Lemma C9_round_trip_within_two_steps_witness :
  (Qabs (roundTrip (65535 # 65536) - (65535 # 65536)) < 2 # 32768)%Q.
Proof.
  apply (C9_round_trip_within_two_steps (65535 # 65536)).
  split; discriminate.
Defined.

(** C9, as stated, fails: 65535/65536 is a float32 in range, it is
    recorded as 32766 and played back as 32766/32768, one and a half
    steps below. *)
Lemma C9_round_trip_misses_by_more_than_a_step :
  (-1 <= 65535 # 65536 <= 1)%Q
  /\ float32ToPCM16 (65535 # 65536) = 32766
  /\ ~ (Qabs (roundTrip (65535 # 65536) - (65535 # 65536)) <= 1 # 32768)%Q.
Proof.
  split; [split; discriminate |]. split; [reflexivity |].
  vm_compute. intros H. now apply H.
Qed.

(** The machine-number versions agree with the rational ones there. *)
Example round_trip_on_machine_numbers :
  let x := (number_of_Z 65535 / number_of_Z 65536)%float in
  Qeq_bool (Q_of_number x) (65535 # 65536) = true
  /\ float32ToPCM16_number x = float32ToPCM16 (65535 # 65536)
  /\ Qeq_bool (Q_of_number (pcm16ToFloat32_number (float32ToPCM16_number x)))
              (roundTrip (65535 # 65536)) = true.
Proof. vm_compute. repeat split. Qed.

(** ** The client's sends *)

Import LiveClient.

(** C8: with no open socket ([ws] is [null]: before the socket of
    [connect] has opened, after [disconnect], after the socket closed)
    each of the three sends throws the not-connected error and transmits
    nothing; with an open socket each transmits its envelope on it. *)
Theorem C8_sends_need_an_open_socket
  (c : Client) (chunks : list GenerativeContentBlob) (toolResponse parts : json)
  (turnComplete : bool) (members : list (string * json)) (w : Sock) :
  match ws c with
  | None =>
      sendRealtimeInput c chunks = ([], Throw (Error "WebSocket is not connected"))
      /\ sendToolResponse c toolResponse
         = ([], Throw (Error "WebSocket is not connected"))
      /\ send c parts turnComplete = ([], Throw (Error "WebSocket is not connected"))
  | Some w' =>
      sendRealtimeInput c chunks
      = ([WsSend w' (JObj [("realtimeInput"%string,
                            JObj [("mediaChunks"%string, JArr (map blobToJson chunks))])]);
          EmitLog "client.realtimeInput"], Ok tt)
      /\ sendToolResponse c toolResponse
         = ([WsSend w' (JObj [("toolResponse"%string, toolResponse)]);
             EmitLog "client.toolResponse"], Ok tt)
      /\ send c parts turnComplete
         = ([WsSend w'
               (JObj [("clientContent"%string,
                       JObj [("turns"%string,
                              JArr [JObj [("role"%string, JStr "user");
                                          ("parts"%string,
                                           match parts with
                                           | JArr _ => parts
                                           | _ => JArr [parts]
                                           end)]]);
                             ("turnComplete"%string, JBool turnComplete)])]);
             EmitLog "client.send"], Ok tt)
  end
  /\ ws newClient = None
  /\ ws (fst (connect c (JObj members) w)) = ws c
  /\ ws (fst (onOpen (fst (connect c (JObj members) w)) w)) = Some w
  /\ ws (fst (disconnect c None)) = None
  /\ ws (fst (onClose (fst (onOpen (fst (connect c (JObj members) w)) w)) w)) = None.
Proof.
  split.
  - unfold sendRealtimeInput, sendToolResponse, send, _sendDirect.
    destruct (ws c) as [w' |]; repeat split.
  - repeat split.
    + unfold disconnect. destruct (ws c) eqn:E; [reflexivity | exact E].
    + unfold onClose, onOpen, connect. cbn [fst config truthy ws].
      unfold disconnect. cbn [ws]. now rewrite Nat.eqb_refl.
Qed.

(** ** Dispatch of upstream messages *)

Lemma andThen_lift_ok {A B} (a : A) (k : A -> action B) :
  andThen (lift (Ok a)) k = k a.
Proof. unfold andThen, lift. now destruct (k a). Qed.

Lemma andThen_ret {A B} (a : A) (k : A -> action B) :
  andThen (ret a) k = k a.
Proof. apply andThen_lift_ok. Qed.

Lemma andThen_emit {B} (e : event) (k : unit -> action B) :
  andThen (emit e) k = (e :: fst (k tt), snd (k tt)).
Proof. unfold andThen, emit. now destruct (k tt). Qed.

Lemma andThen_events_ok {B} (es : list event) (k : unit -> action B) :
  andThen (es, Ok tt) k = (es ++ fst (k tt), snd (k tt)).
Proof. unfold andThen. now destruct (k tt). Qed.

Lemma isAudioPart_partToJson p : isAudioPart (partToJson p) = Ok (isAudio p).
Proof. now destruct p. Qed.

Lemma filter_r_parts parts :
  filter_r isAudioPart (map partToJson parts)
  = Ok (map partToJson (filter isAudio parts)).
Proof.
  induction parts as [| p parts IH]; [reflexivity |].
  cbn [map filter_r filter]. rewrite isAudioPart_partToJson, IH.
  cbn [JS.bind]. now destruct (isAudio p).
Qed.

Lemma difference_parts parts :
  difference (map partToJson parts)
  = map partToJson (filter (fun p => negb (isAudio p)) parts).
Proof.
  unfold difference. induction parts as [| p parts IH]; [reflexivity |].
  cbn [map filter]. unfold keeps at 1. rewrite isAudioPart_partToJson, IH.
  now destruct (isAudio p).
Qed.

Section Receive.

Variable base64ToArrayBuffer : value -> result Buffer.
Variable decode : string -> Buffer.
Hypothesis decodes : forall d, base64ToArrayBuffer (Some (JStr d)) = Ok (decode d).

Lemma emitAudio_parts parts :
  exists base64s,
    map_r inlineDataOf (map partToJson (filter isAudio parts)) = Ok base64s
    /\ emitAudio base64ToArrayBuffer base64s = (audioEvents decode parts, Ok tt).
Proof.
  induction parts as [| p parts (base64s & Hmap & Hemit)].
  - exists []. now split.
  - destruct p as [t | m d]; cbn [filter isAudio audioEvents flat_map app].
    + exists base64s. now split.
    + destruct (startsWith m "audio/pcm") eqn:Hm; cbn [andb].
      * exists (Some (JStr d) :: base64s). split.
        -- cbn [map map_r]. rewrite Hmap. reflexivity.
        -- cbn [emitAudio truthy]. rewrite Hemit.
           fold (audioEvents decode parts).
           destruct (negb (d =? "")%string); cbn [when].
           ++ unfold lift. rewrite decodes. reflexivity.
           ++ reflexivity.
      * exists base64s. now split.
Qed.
────
### Problem details
What lines in the material above hold the word "apply"? Pull them out.

### Written response
  apply (C9_round_trip_within_two_steps (65535 # 65536)).
  vm_compute. intros H. now apply H.
Proof. apply andThen_lift_ok. Qed.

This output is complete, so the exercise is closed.